*YOUR OBJECTIVE*:
Pick out the lines below with "Hmay" and list them.

*Stored data entries*:

=-=-=

Lemma may_eq_run (g : graph) r : may_run (eq r) g r.
Proof. done. Qed.
Lemma may_eq_thread (g : graph) t : may_thread (eq t) g t.
Proof. done. Qed.

(** The run at an index has its identity later on. *)
Lemma later_run n (g g' : graph) R T r x : inv bound rest R T g n g' -> runs g !! r = Some x ->
  exists y, runs g' !! r = Some y /\ same_run x y.
Proof.
  intros (_ & Hext & _) Hx. destruct (ext_runs _ _ _ _ Hext r x Hx) as (y & Hy & Hs & _). by exists y.
Qed.

Lemma later_thread n (g g' : graph) R T t th : inv bound rest R T g n g' -> threads g !! t = Some th ->
  exists u, threads g' !! t = Some u /\ th_id u = th_id th.
Proof.
  intros (_ & Hext & _) Ht. destruct (ext_threads _ _ _ _ Hext t th Ht) as (u & Hu & Hid & _). by exists u.
Qed.

(** A new run of a thread is seeded, becomes current when asked, and runs. *)
Lemma wp_launch {A} (g : graph) r t x n kind source_name why update next_node step current
    (k : history_entry (J := J) -> sg A) (Q : A -> graph -> Prop) :
  inv bound rest (eq r) (eq t) g (S n) g -> runs g !! r = Some x -> run_interrupted x = false ->
  (current = true -> exists th, threads g !! t = Some th /\ th_id th = run_thread_id x) ->
  (forall e g', inv bound rest (eq r) (eq t) g n g' -> wp (k e) Q (keeps (eq r) (eq t) g) g') ->
  wp (e ← turbo_state_graph_seed_run r kind source_name why update next_node step;
      _ ← (if (current : bool) then make_current t r else mret tt); k e) Q (keeps (eq r) (eq t) g) g.
Proof.
  intros Hinv Hx Hint Ht Hk. wp_step.
  eapply wp_seed_run; [done|apply may_eq_run| |]. { intros y Hy. congruence. }
  intros e g' Hinv'. wp_step. destruct current; [|wp_step; by apply Hk].
  destruct (Ht eq_refl) as (th & Hth & Heq).
  destruct (later_run _ _ _ _ _ _ _ Hinv' Hx) as (y & Hy & Hs).
  eapply wp_make_current; [done|apply may_eq_thread|exact Hy| |].
  - intros u Hu. destruct (later_thread _ _ _ _ _ _ _ Hinv' Hth) as (u' & Hu' & Hid).
    destruct Hs as (_ & -> & _). congruence.
  - intros g2 Hinv2 _. by apply Hk.
Qed.

(** The threads that a start may change: the one it asks for. *)
Definition asked_thread (g : graph) (id : option string) (t : nat) : Prop :=
  exists th, threads g !! t = Some th /\ id = Some (th_id th).

Lemma new_run_may R (g0 g : graph) T n : inv bound rest R T g0 n g -> may_run R g0 (length (runs g)).
Proof. intros Hinv Hlt. pose proof (runs_grow _ _ _ _ _ _ _ Hinv). lia. Qed.

Lemma wp_launches n (g : graph) id input options (Q : nat -> graph -> Prop) :
  inv bound rest nothing (asked_thread g id) g (S (S n)) g ->
  (forall r g', inv bound rest nothing (asked_thread g id) g n g' -> may_run nothing g r -> Q r g') ->
  wp (launch id input options) Q (keeps nothing (asked_thread g id) g) g.
Proof.
  intros Hinv HQ. unfold launch. do 3 wp_step.
  apply wp_found; [|by eapply inv_bound]. intros start _. wp_step.
  eapply wp_new_object; [done|]. wp_step.
  eapply wp_lift; [apply seed_defaults_holds; [apply Hinv|apply Hinv|apply new_state_holds]| |by eapply inv_bound].
  intros seed Hseed. wp_step. eapply wp_add_thread; [done|]. intros t g1 Hinv1 Hruns Ht.
  assert (Hmay : may_thread (asked_thread g id) g t).
  { intros Hlt. destruct Ht as [[_ Ht]| ->]; [|lia]. destruct id as [id|]; [|done].
    destruct (find_thread_lookup _ _ _ Ht) as (th & Hth & <-). by exists th. }
  do 3 wp_step. apply wp_found; [|by eapply inv_bound]. intros th Hth. wp_step.
  eapply wp_add_run; [exact Hinv1|by eapply list_elem_of_fmap_2, list_elem_of_lookup_2| |].
  { destruct Hinv1 as (_ & [(_ & _ & -> & _) _ _ _] & _). exact Hseed. }
  intros x g2 Hinv2 Hth2 _ Hruns2 (Hxt & _ & _ & Hxi & _).
  assert (Hx : runs g2 !! length (runs g1) = Some x) by (rewrite Hruns2; by apply list_lookup_middle).
  pose proof (new_run_may _ _ _ _ _ Hinv1) as Hnew.
  eapply (wp_rest _ _ _ _ _ t _ Hinv2 Hnew Hmay). intros Hinv3.
  eapply (wp_launch g2 _ _ x) with (current := true); [exact Hinv3|done|done| |].
  { intros _. exists th. by rewrite Hth2. }
  intros e g' Hinv'. wp_step. apply HQ; [|done]. by eapply inv_rebase.
Qed.

Lemma wp_start fuel (g : graph) id input options :
  inv bound rest nothing (asked_thread g id) g (2 + fuel * node_records bound) g ->
  wp (turbo_state_graph_start fuel id input options)
    (fun _ => keeps nothing (asked_thread g id) g) (keeps nothing (asked_thread g id) g) g.
Proof.
  intros Hinv w o. rewrite start_launches. revert w o. change (wp (launch id input options ≫= fun r =>
    turbo_state_graph_execute_run fuel r options) (fun _ => keeps nothing (asked_thread g id) g)
    (keeps nothing (asked_thread g id) g) g).
  wp_step. eapply wp_launches; [exact Hinv|]. intros r g' Hinv' Hmay. by eapply wp_execute_run.
Qed.

(** The runs and threads that a resume may change: those of the identifier. *)
Definition run_named (g : graph) (id : option string) (r : nat) : Prop :=
  exists x, runs g !! r = Some x /\ id = Some (run_id x).

Definition thread_of (g : graph) (id : option string) (t : nat) : Prop :=
  exists x th, x ∈ runs g /\ id = Some (run_id x) /\ threads g !! t = Some th /\ th_id th = run_thread_id x.

Lemma wp_resume fuel (g : graph) id options :
  inv bound rest (run_named g id) (thread_of g id) g (fuel * node_records bound) g ->
  wp (turbo_state_graph_resume fuel id options)
    (fun _ => keeps (run_named g id) (thread_of g id) g) (keeps (run_named g id) (thread_of g id) g) g.
Proof.
  intros Hinv. unfold turbo_state_graph_resume. wp_step.
  apply wp_found; [|by eapply inv_bound]. intros name ->. do 3 wp_step.
  apply wp_found; [|by eapply inv_bound]. intros r (x & Hx & Hid)%find_run_lookup. wp_step.
  apply wp_current; [|by eapply inv_bound]. intros y Hy. assert (y = x) as -> by congruence. wp_step.
  apply wp_found; [|by eapply inv_bound]. intros node _. wp_step.
  apply wp_found; [|by eapply inv_bound]. intros t (th & Hth & Hthid)%find_thread_lookup. wp_step.
  assert (Hmr : may_run (run_named g (Some name)) g r) by (intros _; exists x; by rewrite Hid).
  assert (Hmt : may_thread (thread_of g (Some name)) g t).
  { intros _. exists x, th. rewrite Hid. split_and!; [by eapply list_elem_of_lookup_2|done..]. }
  eapply wp_make_current; [done|done|done| |].
  - intros u Hu. congruence.
  - intros g1 Hinv1 _. eapply wp_execute_run; [done..|]. by intros.
Qed.

Lemma wp_update_state (g : graph) id update options :
  inv bound rest (run_named g id) nothing g 1 g ->
  wp (turbo_state_graph_update_state id update options)
    (fun _ => keeps (run_named g id) nothing g) (keeps (run_named g id) nothing g) g.
Proof.
  intros Hinv. unfold turbo_state_graph_update_state. wp_step.
  apply wp_found; [|by eapply inv_bound]. intros name ->. wp_step.
  apply wp_found; [|by eapply inv_bound]. intros u ->. wp_step.
  case_bool_decide as Hty; wp_step; [|by eapply inv_bound]. do 2 wp_step.
  wp_step. apply wp_found; [|by eapply inv_bound]. intros r (x & Hx & Hid)%find_run_lookup. wp_step.
  assert (Hmr : may_run (run_named g (Some name)) g r) by (intros _; exists x; by rewrite Hid).
  eapply wp_new_object; [done|]. wp_step. eapply wp_apply_to_run; [done..|]. intros g1 Hinv1 _. wp_step.
  apply wp_current; [|by eapply inv_bound]. intros y Hy. wp_step.
  eapply wp_add_history_record; [done..|by rewrite clone_type|]. intros e g2 Hinv2. do 2 wp_step.
  destruct b; wp_step; by eapply inv_bound.
Qed.

Definition thread_of_entry (g : graph) (id : option string) (t : nat) : Prop :=
  exists h th, h ∈ history g /\ id = Some (he_id h) /\ threads g !! t = Some th /\ th_id th = he_thread_id h.

Lemma find_history_in (g : graph) id h : turbo_state_graph_find_history g (Some id) = Some h ->
  h ∈ history g /\ he_id h = id.
Proof. intros [Hin Hid%bool_decide_eq_true]%find_some. by rewrite list_elem_of_In. Qed.

(** A resume makes the new run current, a fork does not. *)
Definition branch_threads (g : graph) (id : option string) (current : bool) (t : nat) : Prop :=
  current = true /\ thread_of_entry g id t.

(** A branch ends with an execution, or at once when the run has no node. *)
Lemma wp_branch_end R T g0 n fuel (g : graph) r run_opts (res : run_entry (J := J) -> option (sg_return (J := J))) :
  inv bound rest R T g0 n g -> may_run R g0 r -> (fuel * node_records bound <= n)%nat ->
  forall Q : option (sg_return (J := J)) -> graph -> Prop, (forall x g', keeps R T g0 g' -> Q x g') ->
  wp (run ← current_run r;
      match run_current_node run with
      | Some _ => turbo_state_graph_execute_run fuel r run_opts
      | None => ok ← tried 1; if (ok : bool) then mret (res run) else leave TURBO_STATE_GRAPH_OUT_OF_MEMORY
      end) Q (keeps R T g0) g.
Proof.
  intros Hinv Hmay Hn Q HQ. wp_step. apply wp_current; [|by eapply inv_bound]. intros y Hy.
  destruct (run_current_node y).
  - eapply wp_execute_run; [done| |done]. by eapply inv_weaken.
  - do 2 wp_step. destruct b; wp_step; [apply HQ|]; by eapply inv_bound.
Qed.

Lemma wp_branch fuel (g : graph) id update options run_opts current kind :
  inv bound rest nothing (branch_threads g id current) g (2 + fuel * node_records bound) g ->
  wp (turbo_state_graph_branch_from_history fuel id update options run_opts current kind)
    (fun _ => keeps nothing (branch_threads g id current) g) (keeps nothing (branch_threads g id current) g) g.
Proof.
  intros Hinv. unfold turbo_state_graph_branch_from_history. wp_step.
  apply wp_found; [|by eapply inv_bound]. intros name ->. do 3 wp_step.
  apply wp_found; [|by eapply inv_bound]. intros h (Hh & Hid)%find_history_in. wp_step.
  apply wp_found; [|by eapply inv_bound]. intros _ _. wp_step.
  apply wp_found; [|by eapply inv_bound]. intros t (th & Hth & Hthid)%find_thread_lookup. wp_step.
  pose proof (wf_history_states _ _ (proj1 Hinv)) as Hst. eapply Forall_forall in Hst as [Hst _]; [|exact Hh].
  eapply wp_add_run; [exact Hinv| |exact Hst|].
  { rewrite <- Hthid. by eapply list_elem_of_fmap_2, list_elem_of_lookup_2. }
  intros x g1 Hinv1 Hth1 _ Hruns1 (Hxt & _ & _ & Hxi & Hxn).
  assert (Hx : runs g1 !! length (runs g) = Some x) by (rewrite Hruns1; by apply list_lookup_middle).
  pose proof (new_run_may _ _ _ _ _ Hinv) as Hnew.
  set (t' := if current then t else length (threads g)).
  assert (Hmay : may_thread (branch_threads g (Some name) current) g t').
  { intros Hlt. subst t'. destruct current; [|lia]. split; [done|]. exists h, th. by rewrite Hid. }
  eapply (wp_rest _ _ _ _ _ t' _ Hinv1 Hnew Hmay). intros Hinv2.
  pose proof (keeps_rest _ _ _ _ _ _ _ Hinv1 Hnew Hmay) as Hrest. subst t'. destruct current.
  - eapply (wp_launch g1 _ t x) with (current := true); [exact Hinv2|done|done| |].
    { intros _. exists th. by rewrite Hth1, Hxt. }
    intros e g' Hinv'. eapply (wp_branch_end _ _ _ _ _ _ _ _ (fun run => Some (mk_return TURBO_STATE_GRAPH_OK
      (Some (mk_result TURBO_STATE_GRAPH_OK (Some (run_thread_id run)) (Some (run_id run)) (Some (he_id e))
               (Some (he_checkpoint_id e)) None None (run_steps run))) (Some (json_clone (run_state run))))));
      [exact Hinv'|apply may_eq_run|done|by intros; apply Hrest].
  - eapply (wp_launch g1 _ (length (threads g)) x) with (current := false); [exact Hinv2|done..|].
    intros e g' Hinv'. eapply (wp_branch_end _ _ _ _ _ _ _ _ (fun run => Some (mk_return TURBO_STATE_GRAPH_OK
      (Some (mk_result TURBO_STATE_GRAPH_OK (Some (run_thread_id run)) (Some (run_id run)) (Some (he_id e))
               (Some (he_checkpoint_id e)) None None (run_steps run))) (Some (json_clone (run_state run))))));
      [exact Hinv'|apply may_eq_run|done|by intros; apply Hrest].
Qed.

=-=-=

*RESULT FOR THIS EXERCISE*:
  assert (Hmay : may_thread (asked_thread g id) g t).
  eapply (wp_rest _ _ _ _ _ t _ Hinv2 Hnew Hmay). intros Hinv3.
  wp_step. eapply wp_launches; [exact Hinv|]. intros r g' Hinv' Hmay. by eapply wp_execute_run.
  intros Hinv Hmay Hn Q HQ. wp_step. apply wp_current; [|by eapply inv_bound]. intros y Hy.
  assert (Hmay : may_thread (branch_threads g (Some name) current) g t').
  eapply (wp_rest _ _ _ _ _ t' _ Hinv1 Hnew Hmay). intros Hinv2.
  pose proof (keeps_rest _ _ _ _ _ _ _ Hinv1 Hnew Hmay) as Hrest. subst t'. destruct current.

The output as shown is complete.